CLEVELAND, Tenn. — Cleveland's greenway may be monitored by security cameras in the near future.
Today, the Cleveland City Council is scheduled to review a $62,345 proposal to purchase 10 portable cameras as a means of combating vandalism on the city's growing greenway.
"Over the last several months and as the greenway continues to expand, the vandalism on the greenway has caused the need for security cameras to assist in preventing this from repeat occurrences," said Assistant City Manager Melinda Carroll in a July 21 memo to the City Council.
The FlashCAM devices, manufactured by Q-Star, would be placed on existing greenway poles and are capable of taking photos as well as recording, Carroll said.
The portable devices' battery packs are solar-powered and the system is "ruggedized," meaning it's designed for harsher conditions, and "features wireless download and uses proprietary voice/flash technology," said Steve Hillsman, president of Q-Star, in a letter to Carroll.
City staff have reviewed several surveillance systems and have agreed that "this system is the technology that will help the city and offer a safe environment for the citizens as they enjoy walking, running or biking on the greenway," Carroll said.
Cleveland already has moved forward with another initiative intended to prevent greenway vandalism.
On July 13, the Cleveland City Council voted 7-0 on the final passage of an ordinance that prohibits juveniles under 18 years of age from being on the greenway between 11 p.m. and 6 a.m. unless they are accompanied and supervised by a responsible adult.
The new ordinance was enacted at the request of the Cleveland Police Department.
Signs concerning the new greenway rules are expected to be posted in the near future, Carroll said.
In related business, the Greenway Board has been evaluating the feasibility of constructing a greenway alongside Candies Creek, which is located at the western edge of the city, according to a July 21 memo sent city leaders by City Planner Corey Divel.
The proposed greenway "could ultimately extend from Fletcher Park in the south to the new proposed elementary school along Georgetown Road in the north," Divel said.
Possible greenway spurs could connect to Cleveland Middle School and the wetland mitigation site walking trail located at the former Rolling Hills Golf Course, he said.

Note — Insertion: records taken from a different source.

(* ===== verification/SafetyWord.v ===== *)
(** * Safety words (crates/duduclaw-security/src/safety_word.rs)

    The kill-switch words that run before everything else on a message. *)

From S2P Require Import Prelude Float64 Killswitch.

Inductive SafetyWordScope := CurrentScope | Global.

Inductive SafetyWordAction :=
| Stop (scope : SafetyWordScope)
| Resume
| Status
| NoAction.

(** One of the word lists matches the trimmed message. *)
Definition word_matches (trimmed : ustr) (words : list ustr) : bool :=
  existsb (λ w, eq_ignore_ascii_case trimmed w) words.

(** The four word lists in the order they are tried. *)
Definition match_words (trimmed : ustr) (config : SafetyWordsConfig) : SafetyWordAction :=
  if word_matches trimmed (stop_all config) then Stop Global
  else if word_matches trimmed (stop config) then Stop CurrentScope
  else if word_matches trimmed (resume_words config) then Resume
  else if word_matches trimmed (status config) then Status
  else NoAction.

(** [check]: an empty message, then the fast path on the first byte, then
    the words. *)
Definition check (text : ustr) (config : SafetyWordsConfig) : SafetyWordAction :=
  let trimmed := trim text in
  match utf8_encode trimmed with
  | [] => NoAction
  | first_byte :: _ =>
      if negb (first_byte =? 33)%N && negb (has_non_bang_prefix config) then NoAction
      else match_words trimmed config
  end.

Definition format_response (action : SafetyWordAction) (scope_name : ustr) : ustr :=
  match action with
  | Stop CurrentScope => u "🛑 Agent stopped in scope: " ++ scope_name
  | Stop Global => u "🛑 EMERGENCY STOP — all agents halted"
  | Resume => u "✅ Agent resumed in scope: " ++ scope_name
  | Status => []
  | NoAction => []
  end.

(** ** Lemmas *)

Lemma utf8_encode_nil (s : ustr) : utf8_encode s = [] ↔ s = [].
Proof.
  split; [|by intros ->]. destruct s as [|c r]; [done|]. unfold utf8_encode. simpl.
  unfold utf8_char. by destruct (c <? 128)%N, (c <? 2048)%N, (c <? 65536)%N.
Qed.

(** The first byte is an exclamation mark only if the first character is. *)
Lemma utf8_first_byte (c : N) (r : ustr) (x : N) (bs : list N) :
  utf8_encode (c :: r) = x :: bs → c = 33%N → x = 33%N.
Proof. intros H ->. unfold utf8_encode in H. simpl in H. congruence. Qed.

Lemma ascii_lower_bang (c : N) : ascii_lower c = 33%N → c = 33%N.
Proof.
  unfold ascii_lower. destruct (_ && _) eqn:E; [|done]. reflect_bools.
  apply N.leb_le in H, H0. lia.
Qed.

Lemma bang_word_needs_bang (c : N) (r w : ustr) :
  starts_with w (u "!") = true → eq_ignore_ascii_case (c :: r) w = true → c = 33%N.
Proof.
  unfold eq_ignore_ascii_case. change (u "!") with [33%N]. intros Hw He. reflect_bools.
  destruct w as [|d w]; [done|]. cbn [starts_with] in Hw. apply andb_true_iff in Hw as [Hd _].
  apply N.eqb_eq in Hd. simpl in He. injection He as He _.
  apply ascii_lower_bang. rewrite He, <- Hd. done.
Qed.

Lemma no_bang_no_match (trimmed : ustr) (words : list ustr) (x : N) (bs : list N) :
  utf8_encode trimmed = x :: bs → x ≠ 33%N →
  Forall (λ w, starts_with w (u "!") = true) words → word_matches trimmed words = false.
Proof.
  intros Hx Hne Hw. destruct trimmed as [|c r]; [done|].
  unfold word_matches. apply not_true_iff_false. rewrite existsb_exists.
  intros (w & Hin & He). rewrite List.Forall_forall in Hw.
  apply Hne. eapply utf8_first_byte; [done|]. eapply bang_word_needs_bang; [by apply Hw|done].
Qed.

(** The fast path never changes the answer.  For every
    message and configuration, [check] is the plain in-order comparison of
    the trimmed message with the four word lists ([match_words]) on a
    message that is not blank, and no action on a blank one. *)
Theorem fast_path_equivalent (text : ustr) (config : SafetyWordsConfig) :
  check text config
  = if is_empty (trim text) then NoAction else match_words (trim text) config.
Proof.
  unfold check. destruct (utf8_encode (trim text)) as [|x bs] eqn:E.
  - apply (proj1 (utf8_encode_nil _)) in E. by rewrite E.
  - assert (is_empty (trim text) = false) as -> by (destruct (trim text); done).
    destruct (x =? 33)%N eqn:Hx; [done|]. simpl.
    destruct (has_non_bang_prefix config) eqn:Hb; [done|]. simpl.
    apply N.eqb_neq in Hx.
    assert (Forall (λ w, starts_with w (u "!") = true)
      (stop config ++ stop_all config ++ resume_words config ++ status config)) as Hall.
    { apply List.Forall_forall. intros w Hw. apply not_false_iff_true. intros Hs.
      apply not_true_iff_false in Hb. apply Hb. unfold has_non_bang_prefix.
      apply existsb_exists. exists w. by rewrite Hs. }
    rewrite !Forall_app in Hall. destruct Hall as (H1 & H2 & H3 & H4).
    unfold match_words. by rewrite !(no_bang_no_match (trim text) _ x bs).
Qed.

(** A stop-all word stops everything even when the same
    word is also listed as a plain stop, resume or status word, in any
    letter case and with surrounding white space; a message that matches no
    configured word is never an action. *)
Theorem check_priority (text : ustr) (config : SafetyWordsConfig) :
  let t := trim text in
  (t ≠ [] → word_matches t (stop_all config) = true → check text config = Stop Global)
  ∧ (check text config ≠ NoAction →
       ∃ w, In w (stop_all config ++ stop config ++ resume_words config ++ status config)
         ∧ eq_ignore_ascii_case t w = true).
Proof.
  simpl. rewrite fast_path_equivalent. split.
  - intros Hne Hm. destruct (trim text); [done|]. simpl. unfold match_words. by rewrite Hm.
  - destruct (is_empty _); [done|]. unfold match_words. intros Hm.
    assert (∃ ws, In ws [stop_all config; stop config; resume_words config; status config]
      ∧ word_matches (trim text) ws = true) as (ws & Hin & Hws).
    { destruct (word_matches _ (stop_all _)) eqn:E1; [eexists; split; [by left|done]|].
      destruct (word_matches _ (stop _)) eqn:E2; [eexists; split; [right; by left|done]|].
      destruct (word_matches _ (resume_words _)) eqn:E3;
        [eexists; split; [right; right; by left|done]|].
      destruct (word_matches _ (status _)) eqn:E4; [|done].
      eexists; split; [right; right; right; by left|done]. }
    unfold word_matches in Hws. apply existsb_exists in Hws as (w & Hw & He).
    exists w. split; [|done]. rewrite !in_app_iff.
    destruct Hin as [<-|[<-|[<-|[<-|[]]]]]; auto.
Qed.

Lemma check_priority_witness :
  check (u "  !Stop All ") SafetyWordsConfig_default = Stop Global.
Proof.
  destruct (check_priority (u "  !Stop All ") SafetyWordsConfig_default) as [H _].
  apply H; by_eval.
Defined.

Securing an easement across an 11-acre tract, currently owned by Wells Fargo and located between Cleveland Middle School and Westwood Baptist Church, would allow for the creation of "a direct path" between the middle school and the proposed elementary school, Divel said.
"While no funds have currently been set aside for this greenway, the idea is to proactively attain the necessary easements so when the time comes to begin construction, we are well-positioned to begin," Divel said.